No tuve una respuesta que pudiera oír, pero Él comenzó a responder a mis ruegos.

No mucho después de ese día, entró una mujer a mi restaurante en Queens. La miré una vez y supe que algún día sería mi esposa. Era tan hermosa, ¡pero también era la clienta más exigente que había tenido jamás! Sin embargo, en vez de exasperarme sus gustos excesivamente puntillosos, me di cuenta de que me provocaba curiosidad y me entusiasmaba crear platos nuevos para ella.

Un día una amiga le dijo: “Christina, a este hombre le gustas y está tratando de impresionarte con todos estos platos. Si tú no sales con él ¡yo sí!”

Christina había perdido a su padre hacía poco y para seguir adelante y entablar nuevas relaciones usaba mucha cautela y oraciones. Siguió el consejo de su amiga y aceptó salir conmigo.

En nuestra primera cita, Dios usó a Christina para poner a prueba mi fe. La llevé a un restaurante de lujo, pero ella no parecía impresionada. Lo primero que me preguntó fue:  “¿Crees en Jesús?”

Le dije algo así como, “Eh…digamos que sí. No estoy seguro.”

“Es una pregunta por sí o por no. ¿Crees en Él o no?”

Le dije que sí y ella respondió: “Bueno, entonces ven a la iglesia conmigo.”

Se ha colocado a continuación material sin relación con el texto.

(** * CASCADE Living OS: the AURA evaluator and the streak analyzer

    A shallow embedding of the two pure cores of the repository,
    [lib/aura/index.ts] (validateAURA, vectorInversion, filterDecision,
    calculateTES, calculateVTR) and [lib/utils.ts] (getDateKey,
    getDaysBetween, calculateStreak), with the properties the
    specification states about them.

    Conventions of the embedding.
    - A metric, a threshold or a parameter of a calculator is written as
      the rational [Q] of its numeral ([0.7] is 7/10) and stands for the
      double nearest to it. The numerals of two doubles are ordered as the
      doubles are, so [<] and [===] on them are those of [Q].
    - Arithmetic is that of IEEE 754 binary64, rounding to nearest with
      ties to even ([Double]): a computed number is a finite double, given
      by the rational it is, an infinity or NaN. The sign of a zero is
      not kept. NaN and the infinities as inputs are outside the model.
    - A millisecond timestamp is an integer [Z].
    - [Date.now()] is a clock reading handed to the function by its caller.
    - A thrown exception (RangeError, TypeError) is the result [None].
    - Strings are [string]; the only characters the code inspects are ASCII.
    - The host time zone, which [setDate] and [getDate] read, is a
      [TimeZone]: the offset from UTC in force at each instant, constant
      on some hosts and changing with daylight saving on others. *)

From Stdlib Require Import ZArith QArith Qround Qabs Qpower.
From Stdlib Require Import List String Ascii Bool Lia Lqa.
From Stdlib Require Import Sorting.Sorted Sorting.Permutation.
Import ListNotations.

Local Open Scope string_scope.
Local Open Scope list_scope.

(** ** Numbers: IEEE 754 binary64 *)

Module Double.

Local Open Scope Q_scope.

(** A number: a finite double, given by the rational it is, an infinity
    or NaN. *)
Inductive number := finite (q : Q) | infinity (negative : bool) | NaN.

Definition negative (q : Q) : bool := (Qnum q <? 0)%Z.

(** The integer part of the binary logarithm of a positive rational. *)
Definition exponent (q : Q) : Z :=
  let k := (Z.log2 (Qnum q) - Z.log2 (Zpos (Qden q)))%Z in
  if Qle_bool (2 ^ k) q then k else (k - 1)%Z.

Era algo totalmente distinto de la experiencia en la iglesia a la que estaba acostumbrado desde niño, pero Christina me gustaba, así que seguí adelante. También me gustó cómo hablaba el pastor sobre tener una relación con Jesús. Explicaba los textos bíblicos y la fe cristiana de una manera que jamás había oído antes, pero que por fin podía comprender. Absorbí la palabra de Dios y dejé que transformara mi mente. Al hacerlo, mi corazón se llenó de paz. Fui bautizado en el Señor y en Cristo encontré amor, equilibrio y libertad.

Hacía cuatro meses que salíamos cuando le pedí a Christina que se casara conmigo. El pastor nos brindó orientación matrimonial, en la que aprendí sobre la responsabilidad que tendría como esposo de ser la cobertura espiritual de mi esposa y de los hijos que tuviéramos en el futuro. Desde entonces, he tomado en serio mi rol como protector del hogar y he intentado por todos los medios de seguir las instrucciones del Señor.

Hace unos pocos años, el Señor nos condujo a Christina, a nuestros tres hijos y a mí a Florida Central. No fue un cambio fácil y a menudo nos sentíamos desanimados. A pesar de los muchos ataques que Satanás nos propinó, Dios siempre se ha mantenido fiel.

Él me dio el plan de negocios para un nuevo restaurante llamado Vida 365. Él me mostró cómo usar mis dotes culinarias para su gloria. Hoy mi familia trabaja mucho en nuestro restaurante de Florida Central para que las personas mejoren la salud física a través de la alimentación. Aprovechamos cada oportunidad que tenemos para guiar a las personas hacia aquél que los puede sanar por completo: Jesús. Dios ha traído una completitud a mi vida que el éxito y la fama no pudieron ofrecerme jamás.

Tal vez usted está atascado en un círculo vicioso destructivo y sin esperanza. El enemigo le ha robado la alegría y la tranquilidad. Está rodeado de gente, pero se siente solo. No tiene que ser así. La libertad y la familia lo esperan en Jesús. Acérquese a Él. Olvide las rutinas religiosas y ábrale su corazón a Él. Encontrará la vida que siempre ha deseado tener.